* [WHAT IS REQUIRED] Make an exact transcription of the data below.

*** SUPPLIED ENTRIES ***

(* ===== verification/Conc.v ===== *)
(** Contexts that run concurrently: pools of programs over one hardware, their
    interleavings event by event, and the invariant rule for them.

    Every command is one step.  A microengine only swaps contexts at an
    arbitration, but contexts of several microengines share the hardware, so any
    interleaving of events is possible. *)
From Stdlib Require Import ZArith Lia List.
From stdpp Require Import base list numbers option relations.
From S2P Require Import Prelude Me.
#[local] Open Scope Z_scope.

Record pool (St : Type) := Pool { p_hw : St; p_threads : list (prog unit) }.
Arguments Pool {St} _ _.
Arguments p_hw {St} _.
Arguments p_threads {St} _.

Section Pool.
Context {St : Type} (h : St -> event -> reply * St).

(** One context issues its next event. *)
Inductive pool_step : pool St -> pool St -> Prop :=
  | pool_event i e k s ts : ts !! i = Some (Vis e k) ->
      pool_step (Pool s ts) (Pool (snd (h s e)) (<[i := k (fst (h s e))]> ts)).

Definition pool_reach : pool St -> pool St -> Prop := rtc pool_step.

(** The step of context [i], when it has one. *)
Definition run1 (p : pool St) (i : nat) : pool St :=
  match p_threads p !! i with
  | Some (Vis e k) => Pool (snd (h (p_hw p) e)) (<[i := k (fst (h (p_hw p) e))]> (p_threads p))
  | _ => p
  end.
Definition run (sched : list nat) (p : pool St) : pool St := fold_left run1 sched p.

Lemma run_reach sched p : pool_reach p (run sched p).
Proof.
  revert p. induction sched as [|i sched IH]; intros p; [by apply rtc_refl|].
  cbn. etrans; [|apply IH]. unfold run1.
  destruct p as [s ts]. cbn. destruct (ts !! i) as [[| |e k]|] eqn:E; try by apply rtc_refl.
  apply rtc_once. by constructor.
Qed.

(** The rule: [R] relates a context to the role it plays, and [I] the hardware to
    the roles; an event of a context changes its role. *)
Lemma pool_invariant {G} (R : G -> prog unit -> Prop) (I : St -> list G -> Prop) :
  (forall s l1 g l2 e k, I s (l1 ++ g :: l2) -> R g (Vis e k) ->
     exists g', R g' (k (fst (h s e))) /\ I (snd (h s e)) (l1 ++ g' :: l2)) ->
  forall p p', pool_reach p p' ->
  (exists gs, I (p_hw p) gs /\ Forall2 R gs (p_threads p)) ->
  exists gs, I (p_hw p') gs /\ Forall2 R gs (p_threads p').
Proof.
  intros Hstep p p' Hr. induction Hr as [|p q r Hs _ IH]; [done|].
  intros (gs & HI & HR). apply IH. clear IH. destruct Hs as [i e k s ts Hi]. cbn in *.
  destruct (Forall2_lookup_r _ _ _ _ _ HR Hi) as (g & Hg & Hgk).
  pose proof (lookup_lt_Some _ _ _ Hg) as Hlt.
  rewrite <- (take_drop_middle gs i g Hg) in HI.
  destruct (Hstep s _ g _ e k HI Hgk) as (g' & Hg' & HI').
  exists (<[i := g']> gs). split; [by rewrite insert_take_drop|]. by apply Forall2_insert.
Qed.
End Pool.
Lemma ones_sum_pseudo_fold ip_type protocol ip l4_hdr l4_len :
  protocol = NET_IP_PROTO_TCP \/ protocol = NET_IP_PROTO_UDP ->
  ones_sum_pseudo ip_type protocol ip l4_hdr l4_len =
  fold_left ones_sum_add (pseudo_order ip_type protocol ip l4_hdr l4_len) 0.
Proof.
  intros Hp. unfold ones_sum_pseudo, pseudo_order.
  destruct (ip_type =? NET_ETH_TYPE_IPV6), Hp as [-> | ->];
    cbn -[ones_sum_add shl32 UINT32_REG]; reflexivity.
Qed.

Lemma ones_sum_pseudo_spec ip_type protocol ip l4_hdr l4_len :
  Forall (in_word 32) ip -> Forall (in_word 32) l4_hdr ->
  protocol = NET_IP_PROTO_TCP \/ protocol = NET_IP_PROTO_UDP ->
  in_word (if ip_type =? NET_ETH_TYPE_IPV6 then 32 else 16) l4_len ->
  ones_sum_pseudo ip_type protocol ip l4_hdr l4_len =
  norm M32 (sumZ (l4_words ip_type protocol ip l4_hdr l4_len)).
Proof.
  intros Hi Hl Hp Hn.
  assert (Hw : forall i, in_word 32 (UINT32_REG ip i)) by (intros i; by apply nth_word).
  assert (Hv : forall i, in_word 32 (UINT32_REG l4_hdr i)) by (intros i; by apply nth_word).
  assert (Hpw : in_word 32 protocol) by (by destruct Hp as [-> | ->]).
  rewrite (ones_sum_pseudo_fold _ _ _ _ _ Hp). change 0 with (norm M32 0).
  rewrite fold_ones_sum_add; [|done|].
  - f_equal. unfold l4_words, l4_hdr_words, pseudo_order.
    destruct (ip_type =? NET_ETH_TYPE_IPV6), Hp as [-> | ->]; cbn -[shl32 Z.pow];
      unfold UINT32_REG; try lia;
      rewrite shl_or_16 by (first [done | left; reflexivity | right; reflexivity]); cbn; lia.
  - unfold pseudo_order. destruct (ip_type =? NET_ETH_TYPE_IPV6), Hp as [-> | ->]; cbn -[shl32 Z.pow];
      rewrite !Forall_cons, Forall_nil; split_ands; try done; try apply Hw; try apply Hv;
      rewrite shl_or_16 by (first [done | left; reflexivity | right; reflexivity]);
      unfold in_word, NET_IP_PROTO_TCP, NET_IP_PROTO_UDP in *; lia.
Qed.

(** What the callers of the L4 checksum must provide. *)
Record l4_args (ip_type protocol : Z) (ip l4_hdr : list Z)
    (pkt_ctm ctm_len pkt_mem mem_len : Z) : Prop := L4Args {
  la_proto : protocol = NET_IP_PROTO_TCP \/ protocol = NET_IP_PROTO_UDP;
  la_ip : Forall (in_word 32) ip;
  la_l4 : Forall (in_word 32) l4_hdr;
  la_ctm : 0 <= ctm_len /\ 0 <= pkt_ctm /\ pkt_ctm + ctm_len + 20 < 2 ^ 40;
  la_mem : 0 <= mem_len /\ 0 <= pkt_mem /\ pkt_mem + mem_len + 20 < 2 ^ 40;
  la_total : ctm_len + mem_len < (if ip_type =? NET_ETH_TYPE_IPV6 then 2 ^ 31 else 2 ^ 16);
  la_hdr : 4 * Z.of_nat (l4_hdr_words protocol) <= (if 0 <? ctm_len then ctm_len else mem_len) }.

(** The segment length the pseudo header carries. *)
Definition l4_length (protocol : Z) (l4_hdr : list Z) (ctm_len mem_len : Z) : Z :=
  if protocol =? NET_IP_PROTO_UDP then udp_len l4_hdr else ctm_len + mem_len.

Section L4.
Context {St : Type} (h : St -> event -> reply * St) (mem : St -> Z -> Z) `{!MemReads h mem}.

Lemma ones_sum_mem_wp ptr len s :
  0 <= ptr -> 0 <= len -> ptr + len < 2 ^ 40 ->
  wp h (ones_sum_mem ptr len)
    (fun r s' => r = norm M32 (sumZ (be_words (mem_bytes (mem s) ptr (Z.to_nat len)))) /\
                 forall a, mem s' a = mem s a) s.
Proof. intros. by apply (ones_sum_mem_loop_wp h mem (Z.to_nat len) ptr len 0). Qed.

***

* [ANSWER TO THE PROBLEM]
(* ===== verification/Conc.v ===== *)
(** Contexts that run concurrently: pools of programs over one hardware, their
    interleavings event by event, and the invariant rule for them.

    Every command is one step.  A microengine only swaps contexts at an
    arbitration, but contexts of several microengines share the hardware, so any
    interleaving of events is possible. *)
From Stdlib Require Import ZArith Lia List.
From stdpp Require Import base list numbers option relations.
From S2P Require Import Prelude Me.
#[local] Open Scope Z_scope.

Record pool (St : Type) := Pool { p_hw : St; p_threads : list (prog unit) }.
Arguments Pool {St} _ _.
Arguments p_hw {St} _.
Arguments p_threads {St} _.

Section Pool.
Context {St : Type} (h : St -> event -> reply * St).

(** One context issues its next event. *)
Inductive pool_step : pool St -> pool St -> Prop :=
  | pool_event i e k s ts : ts !! i = Some (Vis e k) ->
      pool_step (Pool s ts) (Pool (snd (h s e)) (<[i := k (fst (h s e))]> ts)).

Definition pool_reach : pool St -> pool St -> Prop := rtc pool_step.

(** The step of context [i], when it has one. *)
Definition run1 (p : pool St) (i : nat) : pool St :=
  match p_threads p !! i with
  | Some (Vis e k) => Pool (snd (h (p_hw p) e)) (<[i := k (fst (h (p_hw p) e))]> (p_threads p))
  | _ => p
  end.
Definition run (sched : list nat) (p : pool St) : pool St := fold_left run1 sched p.

Lemma run_reach sched p : pool_reach p (run sched p).
Proof.
  revert p. induction sched as [|i sched IH]; intros p; [by apply rtc_refl|].
  cbn. etrans; [|apply IH]. unfold run1.
  destruct p as [s ts]. cbn. destruct (ts !! i) as [[| |e k]|] eqn:E; try by apply rtc_refl.
  apply rtc_once. by constructor.
Qed.

(** The rule: [R] relates a context to the role it plays, and [I] the hardware to
    the roles; an event of a context changes its role. *)
Lemma pool_invariant {G} (R : G -> prog unit -> Prop) (I : St -> list G -> Prop) :
  (forall s l1 g l2 e k, I s (l1 ++ g :: l2) -> R g (Vis e k) ->
     exists g', R g' (k (fst (h s e))) /\ I (snd (h s e)) (l1 ++ g' :: l2)) ->
  forall p p', pool_reach p p' ->
  (exists gs, I (p_hw p) gs /\ Forall2 R gs (p_threads p)) ->
  exists gs, I (p_hw p') gs /\ Forall2 R gs (p_threads p').
Proof.
  intros Hstep p p' Hr. induction Hr as [|p q r Hs _ IH]; [done|].
  intros (gs & HI & HR). apply IH. clear IH. destruct Hs as [i e k s ts Hi]. cbn in *.
  destruct (Forall2_lookup_r _ _ _ _ _ HR Hi) as (g & Hg & Hgk).
  pose proof (lookup_lt_Some _ _ _ Hg) as Hlt.
  rewrite <- (take_drop_middle gs i g Hg) in HI.
  destruct (Hstep s _ g _ e k HI Hgk) as (g' & Hg' & HI').
  exists (<[i := g']> gs). split; [by rewrite insert_take_drop|]. by apply Forall2_insert.
Qed.
End Pool.
Lemma ones_sum_pseudo_fold ip_type protocol ip l4_hdr l4_len :
  protocol = NET_IP_PROTO_TCP \/ protocol = NET_IP_PROTO_UDP ->
  ones_sum_pseudo ip_type protocol ip l4_hdr l4_len =
  fold_left ones_sum_add (pseudo_order ip_type protocol ip l4_hdr l4_len) 0.
Proof.
  intros Hp. unfold ones_sum_pseudo, pseudo_order.
  destruct (ip_type =? NET_ETH_TYPE_IPV6), Hp as [-> | ->];
    cbn -[ones_sum_add shl32 UINT32_REG]; reflexivity.
Qed.

Lemma ones_sum_pseudo_spec ip_type protocol ip l4_hdr l4_len :
  Forall (in_word 32) ip -> Forall (in_word 32) l4_hdr ->
  protocol = NET_IP_PROTO_TCP \/ protocol = NET_IP_PROTO_UDP ->
  in_word (if ip_type =? NET_ETH_TYPE_IPV6 then 32 else 16) l4_len ->
  ones_sum_pseudo ip_type protocol ip l4_hdr l4_len =
  norm M32 (sumZ (l4_words ip_type protocol ip l4_hdr l4_len)).
Proof.
  intros Hi Hl Hp Hn.
  assert (Hw : forall i, in_word 32 (UINT32_REG ip i)) by (intros i; by apply nth_word).
  assert (Hv : forall i, in_word 32 (UINT32_REG l4_hdr i)) by (intros i; by apply nth_word).
  assert (Hpw : in_word 32 protocol) by (by destruct Hp as [-> | ->]).
  rewrite (ones_sum_pseudo_fold _ _ _ _ _ Hp). change 0 with (norm M32 0).
  rewrite fold_ones_sum_add; [|done|].
  - f_equal. unfold l4_words, l4_hdr_words, pseudo_order.
    destruct (ip_type =? NET_ETH_TYPE_IPV6), Hp as [-> | ->]; cbn -[shl32 Z.pow];
      unfold UINT32_REG; try lia;
      rewrite shl_or_16 by (first [done | left; reflexivity | right; reflexivity]); cbn; lia.
  - unfold pseudo_order. destruct (ip_type =? NET_ETH_TYPE_IPV6), Hp as [-> | ->]; cbn -[shl32 Z.pow];
      rewrite !Forall_cons, Forall_nil; split_ands; try done; try apply Hw; try apply Hv;
      rewrite shl_or_16 by (first [done | left; reflexivity | right; reflexivity]);
      unfold in_word, NET_IP_PROTO_TCP, NET_IP_PROTO_UDP in *; lia.
Qed.

(** What the callers of the L4 checksum must provide. *)
Record l4_args (ip_type protocol : Z) (ip l4_hdr : list Z)
    (pkt_ctm ctm_len pkt_mem mem_len : Z) : Prop := L4Args {
  la_proto : protocol = NET_IP_PROTO_TCP \/ protocol = NET_IP_PROTO_UDP;
  la_ip : Forall (in_word 32) ip;
  la_l4 : Forall (in_word 32) l4_hdr;
  la_ctm : 0 <= ctm_len /\ 0 <= pkt_ctm /\ pkt_ctm + ctm_len + 20 < 2 ^ 40;
  la_mem : 0 <= mem_len /\ 0 <= pkt_mem /\ pkt_mem + mem_len + 20 < 2 ^ 40;
  la_total : ctm_len + mem_len < (if ip_type =? NET_ETH_TYPE_IPV6 then 2 ^ 31 else 2 ^ 16);
  la_hdr : 4 * Z.of_nat (l4_hdr_words protocol) <= (if 0 <? ctm_len then ctm_len else mem_len) }.

(** The segment length the pseudo header carries. *)
Definition l4_length (protocol : Z) (l4_hdr : list Z) (ctm_len mem_len : Z) : Z :=
  if protocol =? NET_IP_PROTO_UDP then udp_len l4_hdr else ctm_len + mem_len.

Section L4.
Context {St : Type} (h : St -> event -> reply * St) (mem : St -> Z -> Z) `{!MemReads h mem}.

Lemma ones_sum_mem_wp ptr len s :
  0 <= ptr -> 0 <= len -> ptr + len < 2 ^ 40 ->
  wp h (ones_sum_mem ptr len)
    (fun r s' => r = norm M32 (sumZ (be_words (mem_bytes (mem s) ptr (Z.to_nat len)))) /\
                 forall a, mem s' a = mem s a) s.
Proof. intros. by apply (ones_sum_mem_loop_wp h mem (Z.to_nat len) ptr len 0). Qed.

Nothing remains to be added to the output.